Pero después de haber sido rapado, el cabello de su cabeza le comenzó a crecer.
Un día, los filisteos más importantes se reunieron para festejar y ofrecer un sacrificio a Dagón, su dios, pues decían: «Nuestro dios puso en nuestras manos a Sansón, nuestro enemigo.»
También el pueblo daba gracias a su dios, y decía: «Nuestro dios puso en nuestras manos a nuestro enemigo, que destruyó nuestra tierra y mató a muchos de nuestros hermanos.»
Y en el momento en que estaban más alegres, dijeron:
«¡Que traigan a Sansón! ¡Vamos a divertirnos con él!»

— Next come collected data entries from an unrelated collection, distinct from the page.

(** [k] leading axes of size 1: how broadcasting views a tensor of lower
    rank. *)
Fixpoint lead1 (k : nat) {r : nat} (t : tensor r) : tensor (k + r) :=
  match k with
  | O => t
  | S k' => [lead1 k' t]
  end.

Definition is_singleton {A : Type} (l : list A) : option A :=
  match l with
  | [a] => Some a
  | _ => None
  end.

Fixpoint zip_with {A B C : Type} (f : A -> B -> C) (l1 : list A) (l2 : list B)
  : list C :=
  match l1, l2 with
  | a :: l1', b :: l2' => f a b :: zip_with f l1' l2'
  | _, _ => []
  end.

(** Element-wise binary operation with broadcasting between two tensors of
    the same rank: an axis of size 1 is stretched to the size of the other
    operand's axis.  TensorFlow rejects any other difference of sizes when
    the graph is built; on such operands the embedding pairs the elements
    that exist on both sides. *)
Fixpoint bcast (f : R -> R -> R) (r : nat) : tensor r -> tensor r -> tensor r :=
  match r with
  | O => fun x y => f x y
  | S r' => fun l1 l2 =>
      match is_singleton l1 with
      | Some a => map (fun b => bcast f r' a b) l2
      | None =>
          match is_singleton l2 with
          | Some b => map (fun a => bcast f r' a b) l1
          | None => zip_with (bcast f r') l1 l2
          end
      end
  end.

(** [tf.expand_dims(t, axis=0)] *)
Definition tf_expand_dims0 {r : nat} (t : tensor r) : tensor (S r) := [t].

(** [tf.tile(t, multiples)]: axis [k] is repeated [multiples[k]] times. *)
Fixpoint tf_tile (r : nat) : tensor r -> list nat -> tensor r :=
  match r with
  | O => fun x _ => x
  | S r' => fun l multiples =>
      match multiples with
      | [] => l
      | m :: ms => concat (repeat (map (fun t => tf_tile r' t ms) l) m)
      end
  end.

(** [tf.reshape]: the elements in row-major order, cut again along the new
    shape.  A shape entry [-1] is inferred from the number of elements. *)
Fixpoint chunks (n size : nat) (l : list R) : list (list R) :=
  match n with
  | O => []
  | S n' => firstn size l :: chunks n' size (skipn size l)
  end.

Definition prod_dims (dims : list nat) : nat := fold_right Nat.mul 1%nat dims.

Fixpoint build (r : nat) (dims : list nat) (data : list R) : tensor r :=
  match r with
  | O => hd 0 data
  | S r' =>
      match dims with
      | [] => []
      | d :: ds => map (build r' ds) (chunks d (prod_dims ds) data)
      end
  end.

Definition known_dims (shape : list Z) : nat :=
  prod_dims (map Z.to_nat (filter (fun d => negb (Z.eqb d (-1))) shape)).

Definition infer_shape (shape : list Z) (total : nat) : list nat :=
  map (fun d => if Z.eqb d (-1) then Nat.div total (known_dims shape)
                else Z.to_nat d) shape.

Y sacaron a Sansón de la cárcel, y lo pusieron entre las columnas del templo, y todos se burlaban de él.
Entonces Sansón le dijo al joven que lo guiaba de la mano:
«Acércame a las columnas que sostienen el templo. Déjame tocarlas, para que me apoye en ellas.»

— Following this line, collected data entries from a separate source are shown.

(* ===== verification/RpnExpr.v ===== *)
(** * [std.Expr]: the reverse-Polish per-pixel evaluator

    Every per-pixel formula of [recon.py] is a string handed to
    VapourSynth's [std.Expr] (lines 86, 97-104, 112-115).  [std.Expr] is
    not under [src/]; it is modelled here from its documented behaviour:
    the string is split on white space; each word is an operator, a clip
    variable ([x], [y], [z] name clips 0-2 and [a]..[w] clips 3-25) or a
    decimal number; the program is checked once, when the filter is
    created, for unknown words, references to missing clips, stack
    underflow and a final stack that does not hold exactly one value; an
    empty string copies the first clip.  Each pixel is then computed by
    running the token list on a stack.

    The creation-time check is also stated as a typing relation [wt] on
    token lists (stack depth before and after).  Lemmas: the checker
    accepts exactly the well-typed token lists ([compile_words_typed]);
    a token list is well typed exactly when the machine runs it without
    failing, from a stack of the same depth ([wt_run_exact]); a program
    that compiles runs on every pixel to exactly one value
    ([compile_run_total]). *)

From Stdlib Require Import List ZArith Lia QArith String Ascii.
From S2P Require Import Prelude.
Import ListNotations.
Local Open Scope string_scope.

Module Expr.

(** ** Tokens *)

Inductive token : Type :=
| TVar (i : nat)
| TNum (q : Q)
| TAdd | TSub | TMul | TDiv | TMax | TMin | TSqrt | TAbs | TDup | TSwap.

(** The errors [std.Expr] raises when the filter is created. *)
Inductive expr_error : Type :=
| EBadToken (word : string)      (* "failed to convert to float" *)
| EClipIndex (i : nat)           (* a variable with no clip behind it *)
| EUnderflow (pos : nat)         (* too few values on the stack *)
| EUnbalanced (depth : nat).     (* the final stack does not hold one value *)

Inductive prog : Type :=
| PCopy                           (* the empty string: copy the first clip *)
| PRun (toks : list token).

(** ** Splitting on white space *)

Definition is_space (c : ascii) : bool :=
  (c =? " ")%char || (c =? "009")%char || (c =? "010")%char || (c =? "013")%char.

Definition flush (acc : list ascii) (rest : list string) : list string :=
  match acc with
  | [] => rest
  | _ => string_of_list_ascii (rev acc) :: rest
  end.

El templo estaba lleno de hombres y mujeres, y allí estaban todos los filisteos más importantes. Solo en el segundo piso había como tres mil personas, entre hombres y mujeres, que miraban las burlas de las que Sansón era objeto.
En ese momento Sansón clamó al Señor, y le dijo:
«Señor mi Dios, acuérdate de mí en este momento, y por favor dame fuerzas, aunque sea por última vez, para vengarme de los filisteos que me dejaron ciego.»
Al decir esto, Sansón asió las dos columnas centrales, sobre las que se apoyaba el templo y, apoyándose con las dos manos sobre ambas columnas, echó todo su peso sobre ellas,
al tiempo que exclamaba:
«¡No me importa morir junto con los filisteos!»
Y haciendo un gran esfuerzo, Sansón hizo que el templo se derrumbara sobre los jefes y sobre todo el pueblo que allí estaba. Así, al morir Sansón, mató a más gente de la que había matado en vida.
Y cuando lo supieron sus hermanos y todos sus parientes, fueron y lo sacaron de entre los escombros y lo sepultaron entre Sorá y Estaol, en el sepulcro de Manoa, su padre.
Sansón gobernó a Israel durante veinte años.